Among the records below, find the line that has "omap (λ kv, n"; from there, give the lines again exactly, and stop after the line that has "the epoch. *)".

Stored data entries:
···

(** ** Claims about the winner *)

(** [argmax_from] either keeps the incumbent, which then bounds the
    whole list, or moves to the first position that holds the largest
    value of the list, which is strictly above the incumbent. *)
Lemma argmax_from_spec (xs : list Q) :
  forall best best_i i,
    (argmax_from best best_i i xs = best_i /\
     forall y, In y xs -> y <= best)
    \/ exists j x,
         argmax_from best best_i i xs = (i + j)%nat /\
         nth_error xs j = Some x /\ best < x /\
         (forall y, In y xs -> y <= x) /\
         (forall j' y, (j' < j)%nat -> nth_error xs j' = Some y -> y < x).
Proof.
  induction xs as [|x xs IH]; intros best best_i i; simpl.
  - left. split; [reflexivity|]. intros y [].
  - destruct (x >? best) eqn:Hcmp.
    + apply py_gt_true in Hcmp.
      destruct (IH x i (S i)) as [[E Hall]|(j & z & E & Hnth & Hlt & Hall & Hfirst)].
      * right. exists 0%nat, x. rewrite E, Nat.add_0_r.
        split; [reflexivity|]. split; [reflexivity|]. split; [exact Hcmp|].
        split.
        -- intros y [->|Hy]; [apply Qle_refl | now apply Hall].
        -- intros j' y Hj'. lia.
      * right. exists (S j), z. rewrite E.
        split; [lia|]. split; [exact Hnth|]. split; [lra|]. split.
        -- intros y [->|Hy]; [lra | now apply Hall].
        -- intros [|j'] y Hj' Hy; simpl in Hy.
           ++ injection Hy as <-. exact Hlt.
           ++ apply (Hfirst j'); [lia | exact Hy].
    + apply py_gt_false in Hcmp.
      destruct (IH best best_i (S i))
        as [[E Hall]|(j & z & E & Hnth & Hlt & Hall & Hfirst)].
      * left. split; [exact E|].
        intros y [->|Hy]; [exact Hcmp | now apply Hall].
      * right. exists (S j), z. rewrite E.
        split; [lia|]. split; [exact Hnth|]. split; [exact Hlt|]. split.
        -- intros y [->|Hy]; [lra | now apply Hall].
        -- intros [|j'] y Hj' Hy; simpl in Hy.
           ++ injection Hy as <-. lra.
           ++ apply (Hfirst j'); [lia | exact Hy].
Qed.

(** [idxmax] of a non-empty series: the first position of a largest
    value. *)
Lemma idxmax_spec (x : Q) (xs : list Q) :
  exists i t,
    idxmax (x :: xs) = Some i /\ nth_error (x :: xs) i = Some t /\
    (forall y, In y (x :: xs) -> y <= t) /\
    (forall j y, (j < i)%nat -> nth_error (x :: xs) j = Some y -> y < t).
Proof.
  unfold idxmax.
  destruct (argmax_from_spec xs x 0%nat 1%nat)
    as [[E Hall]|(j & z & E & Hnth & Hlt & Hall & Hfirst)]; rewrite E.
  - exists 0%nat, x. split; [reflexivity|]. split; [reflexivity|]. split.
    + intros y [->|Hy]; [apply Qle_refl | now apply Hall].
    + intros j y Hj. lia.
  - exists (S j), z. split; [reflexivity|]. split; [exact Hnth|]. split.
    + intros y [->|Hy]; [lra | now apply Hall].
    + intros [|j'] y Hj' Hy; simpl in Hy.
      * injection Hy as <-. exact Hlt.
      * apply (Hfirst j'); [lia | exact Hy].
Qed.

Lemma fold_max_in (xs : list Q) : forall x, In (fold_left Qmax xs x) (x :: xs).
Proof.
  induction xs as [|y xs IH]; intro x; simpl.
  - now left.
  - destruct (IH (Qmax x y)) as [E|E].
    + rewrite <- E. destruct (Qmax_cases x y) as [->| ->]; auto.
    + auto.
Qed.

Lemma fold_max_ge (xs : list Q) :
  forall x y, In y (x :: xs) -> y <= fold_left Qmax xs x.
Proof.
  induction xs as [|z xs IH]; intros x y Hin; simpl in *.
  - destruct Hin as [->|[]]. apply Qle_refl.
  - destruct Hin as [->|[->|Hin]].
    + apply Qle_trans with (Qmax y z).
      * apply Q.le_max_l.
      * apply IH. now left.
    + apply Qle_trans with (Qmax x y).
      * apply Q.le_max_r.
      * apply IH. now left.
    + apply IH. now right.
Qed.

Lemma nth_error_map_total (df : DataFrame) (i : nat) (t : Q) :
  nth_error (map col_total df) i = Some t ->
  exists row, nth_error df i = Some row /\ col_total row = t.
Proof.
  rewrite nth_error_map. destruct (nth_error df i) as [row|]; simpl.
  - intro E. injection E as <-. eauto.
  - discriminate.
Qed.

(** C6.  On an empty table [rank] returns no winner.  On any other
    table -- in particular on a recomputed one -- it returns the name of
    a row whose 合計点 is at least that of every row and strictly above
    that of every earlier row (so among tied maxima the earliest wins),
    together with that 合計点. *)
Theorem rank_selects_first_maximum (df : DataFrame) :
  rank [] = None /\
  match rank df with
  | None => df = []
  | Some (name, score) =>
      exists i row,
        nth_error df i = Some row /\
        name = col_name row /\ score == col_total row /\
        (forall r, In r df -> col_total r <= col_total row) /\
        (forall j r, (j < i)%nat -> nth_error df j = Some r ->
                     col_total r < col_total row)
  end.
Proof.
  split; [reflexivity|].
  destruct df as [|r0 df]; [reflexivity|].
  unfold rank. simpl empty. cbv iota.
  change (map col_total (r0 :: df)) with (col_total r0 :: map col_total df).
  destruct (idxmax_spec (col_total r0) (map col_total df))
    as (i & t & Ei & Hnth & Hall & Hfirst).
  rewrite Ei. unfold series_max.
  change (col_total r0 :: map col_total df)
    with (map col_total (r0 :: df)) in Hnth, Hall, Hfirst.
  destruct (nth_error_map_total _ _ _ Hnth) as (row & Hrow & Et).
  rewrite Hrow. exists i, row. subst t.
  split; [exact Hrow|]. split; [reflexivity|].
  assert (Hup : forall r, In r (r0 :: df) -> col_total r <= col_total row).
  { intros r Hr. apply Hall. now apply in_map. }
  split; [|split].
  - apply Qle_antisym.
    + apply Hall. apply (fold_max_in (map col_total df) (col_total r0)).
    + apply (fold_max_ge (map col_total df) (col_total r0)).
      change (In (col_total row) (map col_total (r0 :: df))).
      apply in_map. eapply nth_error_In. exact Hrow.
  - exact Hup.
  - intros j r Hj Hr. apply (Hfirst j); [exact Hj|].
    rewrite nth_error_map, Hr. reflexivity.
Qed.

···

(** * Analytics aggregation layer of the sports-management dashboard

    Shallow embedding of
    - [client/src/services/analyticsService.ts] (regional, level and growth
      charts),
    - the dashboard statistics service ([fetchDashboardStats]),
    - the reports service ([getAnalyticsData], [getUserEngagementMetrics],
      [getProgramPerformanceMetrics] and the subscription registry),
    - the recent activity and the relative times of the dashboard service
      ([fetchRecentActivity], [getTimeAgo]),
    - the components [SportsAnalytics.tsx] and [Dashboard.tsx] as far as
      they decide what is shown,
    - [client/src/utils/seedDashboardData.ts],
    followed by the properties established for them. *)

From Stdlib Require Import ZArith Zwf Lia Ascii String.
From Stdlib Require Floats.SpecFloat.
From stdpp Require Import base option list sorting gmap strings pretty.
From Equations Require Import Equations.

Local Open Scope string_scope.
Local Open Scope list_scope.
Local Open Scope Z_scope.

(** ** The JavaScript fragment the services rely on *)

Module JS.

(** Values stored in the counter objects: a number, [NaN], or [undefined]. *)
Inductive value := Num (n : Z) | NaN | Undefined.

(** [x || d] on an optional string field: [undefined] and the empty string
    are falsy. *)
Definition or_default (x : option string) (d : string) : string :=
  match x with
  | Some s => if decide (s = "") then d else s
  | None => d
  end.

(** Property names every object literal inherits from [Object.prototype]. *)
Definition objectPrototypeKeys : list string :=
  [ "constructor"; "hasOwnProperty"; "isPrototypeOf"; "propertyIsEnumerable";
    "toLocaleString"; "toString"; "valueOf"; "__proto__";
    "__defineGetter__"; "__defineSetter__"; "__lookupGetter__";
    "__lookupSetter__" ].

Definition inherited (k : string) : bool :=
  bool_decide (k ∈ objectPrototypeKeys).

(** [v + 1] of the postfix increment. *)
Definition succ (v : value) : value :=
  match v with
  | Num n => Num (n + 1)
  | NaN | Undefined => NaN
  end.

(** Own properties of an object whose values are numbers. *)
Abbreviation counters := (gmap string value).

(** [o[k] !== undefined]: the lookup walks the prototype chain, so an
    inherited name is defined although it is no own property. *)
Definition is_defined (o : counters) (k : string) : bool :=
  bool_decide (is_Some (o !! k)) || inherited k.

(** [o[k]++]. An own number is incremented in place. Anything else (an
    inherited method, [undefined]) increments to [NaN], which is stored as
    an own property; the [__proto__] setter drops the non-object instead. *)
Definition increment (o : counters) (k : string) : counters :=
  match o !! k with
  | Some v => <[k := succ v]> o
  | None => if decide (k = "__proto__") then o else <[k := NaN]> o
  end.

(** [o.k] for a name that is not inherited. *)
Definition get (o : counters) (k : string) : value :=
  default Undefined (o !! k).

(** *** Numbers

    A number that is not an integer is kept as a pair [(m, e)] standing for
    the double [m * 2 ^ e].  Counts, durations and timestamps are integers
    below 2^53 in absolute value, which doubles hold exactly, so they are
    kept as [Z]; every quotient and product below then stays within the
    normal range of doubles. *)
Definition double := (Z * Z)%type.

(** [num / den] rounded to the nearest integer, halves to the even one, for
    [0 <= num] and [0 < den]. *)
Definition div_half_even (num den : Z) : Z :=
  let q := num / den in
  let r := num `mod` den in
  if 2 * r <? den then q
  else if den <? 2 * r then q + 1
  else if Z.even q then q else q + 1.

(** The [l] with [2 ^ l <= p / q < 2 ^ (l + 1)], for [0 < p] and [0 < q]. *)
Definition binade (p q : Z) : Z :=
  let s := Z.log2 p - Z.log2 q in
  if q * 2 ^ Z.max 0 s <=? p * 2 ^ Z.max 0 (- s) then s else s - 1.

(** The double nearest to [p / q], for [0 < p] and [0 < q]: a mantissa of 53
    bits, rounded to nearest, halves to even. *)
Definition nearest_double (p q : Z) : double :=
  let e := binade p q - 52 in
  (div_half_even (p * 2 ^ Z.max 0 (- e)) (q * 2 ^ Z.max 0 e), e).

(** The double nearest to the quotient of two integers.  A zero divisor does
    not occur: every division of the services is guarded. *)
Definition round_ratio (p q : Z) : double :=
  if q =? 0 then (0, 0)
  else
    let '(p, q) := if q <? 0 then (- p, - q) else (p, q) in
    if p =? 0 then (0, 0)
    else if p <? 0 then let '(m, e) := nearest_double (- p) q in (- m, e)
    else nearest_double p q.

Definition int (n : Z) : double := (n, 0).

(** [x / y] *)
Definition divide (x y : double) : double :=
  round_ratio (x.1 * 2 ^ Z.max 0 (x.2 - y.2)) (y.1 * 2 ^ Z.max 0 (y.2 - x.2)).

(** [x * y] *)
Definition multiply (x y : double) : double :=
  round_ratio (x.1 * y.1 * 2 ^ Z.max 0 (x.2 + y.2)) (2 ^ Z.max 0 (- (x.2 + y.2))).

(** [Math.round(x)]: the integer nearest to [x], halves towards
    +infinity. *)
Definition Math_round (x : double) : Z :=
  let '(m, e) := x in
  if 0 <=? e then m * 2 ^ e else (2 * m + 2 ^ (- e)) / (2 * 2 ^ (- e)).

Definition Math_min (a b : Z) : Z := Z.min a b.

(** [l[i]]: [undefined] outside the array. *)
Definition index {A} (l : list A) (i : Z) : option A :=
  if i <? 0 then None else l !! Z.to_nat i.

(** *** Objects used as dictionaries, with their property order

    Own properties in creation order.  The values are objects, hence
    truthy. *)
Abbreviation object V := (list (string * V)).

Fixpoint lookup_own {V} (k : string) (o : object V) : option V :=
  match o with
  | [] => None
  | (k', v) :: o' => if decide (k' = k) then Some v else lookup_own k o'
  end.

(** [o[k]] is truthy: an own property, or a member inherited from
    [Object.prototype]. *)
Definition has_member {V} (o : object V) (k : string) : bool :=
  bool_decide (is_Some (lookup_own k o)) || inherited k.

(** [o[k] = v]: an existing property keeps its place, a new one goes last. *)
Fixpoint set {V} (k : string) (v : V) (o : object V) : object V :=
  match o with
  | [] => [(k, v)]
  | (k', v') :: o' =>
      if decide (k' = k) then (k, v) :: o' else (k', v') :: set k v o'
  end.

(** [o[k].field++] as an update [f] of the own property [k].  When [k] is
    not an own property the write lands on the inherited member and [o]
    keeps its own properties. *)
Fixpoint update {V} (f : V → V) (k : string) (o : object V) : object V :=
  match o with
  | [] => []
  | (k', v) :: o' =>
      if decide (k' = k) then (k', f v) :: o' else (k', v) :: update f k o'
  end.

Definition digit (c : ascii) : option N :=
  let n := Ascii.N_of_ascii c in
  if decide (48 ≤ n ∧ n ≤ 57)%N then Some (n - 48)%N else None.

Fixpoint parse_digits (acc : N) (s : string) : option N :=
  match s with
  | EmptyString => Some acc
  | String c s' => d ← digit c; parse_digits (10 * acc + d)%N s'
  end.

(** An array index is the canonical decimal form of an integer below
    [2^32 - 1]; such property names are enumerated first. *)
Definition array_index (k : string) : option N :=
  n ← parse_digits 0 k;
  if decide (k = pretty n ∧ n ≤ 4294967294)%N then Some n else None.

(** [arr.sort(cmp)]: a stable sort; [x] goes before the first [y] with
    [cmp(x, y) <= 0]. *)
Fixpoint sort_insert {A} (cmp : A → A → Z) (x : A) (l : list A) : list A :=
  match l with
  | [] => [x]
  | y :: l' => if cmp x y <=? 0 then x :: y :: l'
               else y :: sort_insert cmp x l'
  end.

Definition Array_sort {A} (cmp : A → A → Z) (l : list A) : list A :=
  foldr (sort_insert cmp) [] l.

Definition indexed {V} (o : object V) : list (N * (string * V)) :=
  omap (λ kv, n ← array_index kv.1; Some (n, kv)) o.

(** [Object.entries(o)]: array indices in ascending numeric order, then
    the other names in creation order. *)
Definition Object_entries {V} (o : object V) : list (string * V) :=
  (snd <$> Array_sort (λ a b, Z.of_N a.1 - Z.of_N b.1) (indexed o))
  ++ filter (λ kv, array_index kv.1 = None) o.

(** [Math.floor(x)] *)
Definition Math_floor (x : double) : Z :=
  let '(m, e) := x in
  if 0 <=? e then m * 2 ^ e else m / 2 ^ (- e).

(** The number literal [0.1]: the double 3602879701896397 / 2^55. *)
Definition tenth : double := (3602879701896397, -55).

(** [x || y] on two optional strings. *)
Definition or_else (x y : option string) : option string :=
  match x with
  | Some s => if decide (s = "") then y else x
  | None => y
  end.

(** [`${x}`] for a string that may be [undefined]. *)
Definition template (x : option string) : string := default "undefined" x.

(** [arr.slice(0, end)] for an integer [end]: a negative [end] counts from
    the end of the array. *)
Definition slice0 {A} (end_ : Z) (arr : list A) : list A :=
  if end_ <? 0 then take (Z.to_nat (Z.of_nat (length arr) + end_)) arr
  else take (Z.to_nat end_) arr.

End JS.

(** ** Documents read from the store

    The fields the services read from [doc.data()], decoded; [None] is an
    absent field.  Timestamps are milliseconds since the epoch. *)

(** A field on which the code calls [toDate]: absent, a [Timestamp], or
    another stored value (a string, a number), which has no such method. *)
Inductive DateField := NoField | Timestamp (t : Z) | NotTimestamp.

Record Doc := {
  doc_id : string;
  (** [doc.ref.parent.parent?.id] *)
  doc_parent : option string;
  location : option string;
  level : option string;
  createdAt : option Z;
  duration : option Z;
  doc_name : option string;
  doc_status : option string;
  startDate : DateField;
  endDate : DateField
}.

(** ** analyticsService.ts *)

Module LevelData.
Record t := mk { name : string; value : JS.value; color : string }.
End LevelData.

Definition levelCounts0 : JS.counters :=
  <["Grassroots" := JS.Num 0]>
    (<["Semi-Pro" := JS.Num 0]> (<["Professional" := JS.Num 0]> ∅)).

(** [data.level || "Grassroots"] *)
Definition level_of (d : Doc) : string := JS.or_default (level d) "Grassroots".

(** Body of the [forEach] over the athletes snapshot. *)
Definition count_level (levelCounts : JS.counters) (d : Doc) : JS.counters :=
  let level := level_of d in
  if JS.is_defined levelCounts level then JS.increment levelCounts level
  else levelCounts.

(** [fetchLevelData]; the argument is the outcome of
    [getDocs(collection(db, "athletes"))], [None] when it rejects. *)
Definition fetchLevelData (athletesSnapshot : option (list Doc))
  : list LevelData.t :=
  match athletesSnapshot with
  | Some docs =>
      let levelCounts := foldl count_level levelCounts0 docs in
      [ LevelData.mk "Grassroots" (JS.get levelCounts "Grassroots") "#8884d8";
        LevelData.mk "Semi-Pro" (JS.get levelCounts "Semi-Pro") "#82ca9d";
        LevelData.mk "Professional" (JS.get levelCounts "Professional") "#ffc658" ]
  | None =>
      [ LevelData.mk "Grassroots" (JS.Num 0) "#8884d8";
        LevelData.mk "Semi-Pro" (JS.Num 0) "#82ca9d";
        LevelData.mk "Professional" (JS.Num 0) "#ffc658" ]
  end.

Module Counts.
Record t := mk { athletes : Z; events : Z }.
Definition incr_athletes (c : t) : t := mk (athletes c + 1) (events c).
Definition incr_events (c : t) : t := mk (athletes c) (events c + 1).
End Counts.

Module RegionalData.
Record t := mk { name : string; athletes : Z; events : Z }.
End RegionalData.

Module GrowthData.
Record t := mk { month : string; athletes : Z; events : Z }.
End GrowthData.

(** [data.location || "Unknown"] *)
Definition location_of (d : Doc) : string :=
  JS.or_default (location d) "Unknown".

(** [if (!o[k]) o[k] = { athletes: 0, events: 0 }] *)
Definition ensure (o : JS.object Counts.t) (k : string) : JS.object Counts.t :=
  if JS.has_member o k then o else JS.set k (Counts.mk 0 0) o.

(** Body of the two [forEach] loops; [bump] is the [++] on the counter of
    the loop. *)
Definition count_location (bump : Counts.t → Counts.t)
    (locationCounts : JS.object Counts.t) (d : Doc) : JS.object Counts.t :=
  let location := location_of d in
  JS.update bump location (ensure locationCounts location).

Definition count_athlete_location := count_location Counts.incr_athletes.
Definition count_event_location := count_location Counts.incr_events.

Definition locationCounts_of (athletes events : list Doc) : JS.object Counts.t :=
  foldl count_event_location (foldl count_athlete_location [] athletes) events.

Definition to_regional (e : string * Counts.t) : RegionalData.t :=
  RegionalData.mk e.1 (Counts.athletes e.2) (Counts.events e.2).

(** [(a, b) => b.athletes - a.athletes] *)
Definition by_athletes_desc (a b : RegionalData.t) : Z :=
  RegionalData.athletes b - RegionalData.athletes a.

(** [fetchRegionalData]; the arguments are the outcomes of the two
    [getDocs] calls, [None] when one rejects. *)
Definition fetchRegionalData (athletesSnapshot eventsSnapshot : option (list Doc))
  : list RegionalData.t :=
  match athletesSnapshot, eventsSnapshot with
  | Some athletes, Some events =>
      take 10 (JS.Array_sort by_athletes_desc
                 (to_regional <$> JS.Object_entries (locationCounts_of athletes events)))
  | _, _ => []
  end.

···

Answer to this exercise:
  omap (λ kv, n ← array_index kv.1; Some (n, kv)) o.

(** [Object.entries(o)]: array indices in ascending numeric order, then
    the other names in creation order. *)
Definition Object_entries {V} (o : object V) : list (string * V) :=
  (snd <$> Array_sort (λ a b, Z.of_N a.1 - Z.of_N b.1) (indexed o))
  ++ filter (λ kv, array_index kv.1 = None) o.

(** [Math.floor(x)] *)
Definition Math_floor (x : double) : Z :=
  let '(m, e) := x in
  if 0 <=? e then m * 2 ^ e else m / 2 ^ (- e).

(** The number literal [0.1]: the double 3602879701896397 / 2^55. *)
Definition tenth : double := (3602879701896397, -55).

(** [x || y] on two optional strings. *)
Definition or_else (x y : option string) : option string :=
  match x with
  | Some s => if decide (s = "") then y else x
  | None => y
  end.

(** [`${x}`] for a string that may be [undefined]. *)
Definition template (x : option string) : string := default "undefined" x.

(** [arr.slice(0, end)] for an integer [end]: a negative [end] counts from
    the end of the array. *)
Definition slice0 {A} (end_ : Z) (arr : list A) : list A :=
  if end_ <? 0 then take (Z.to_nat (Z.of_nat (length arr) + end_)) arr
  else take (Z.to_nat end_) arr.

End JS.

(** ** Documents read from the store

    The fields the services read from [doc.data()], decoded; [None] is an
    absent field.  Timestamps are milliseconds since the epoch. *)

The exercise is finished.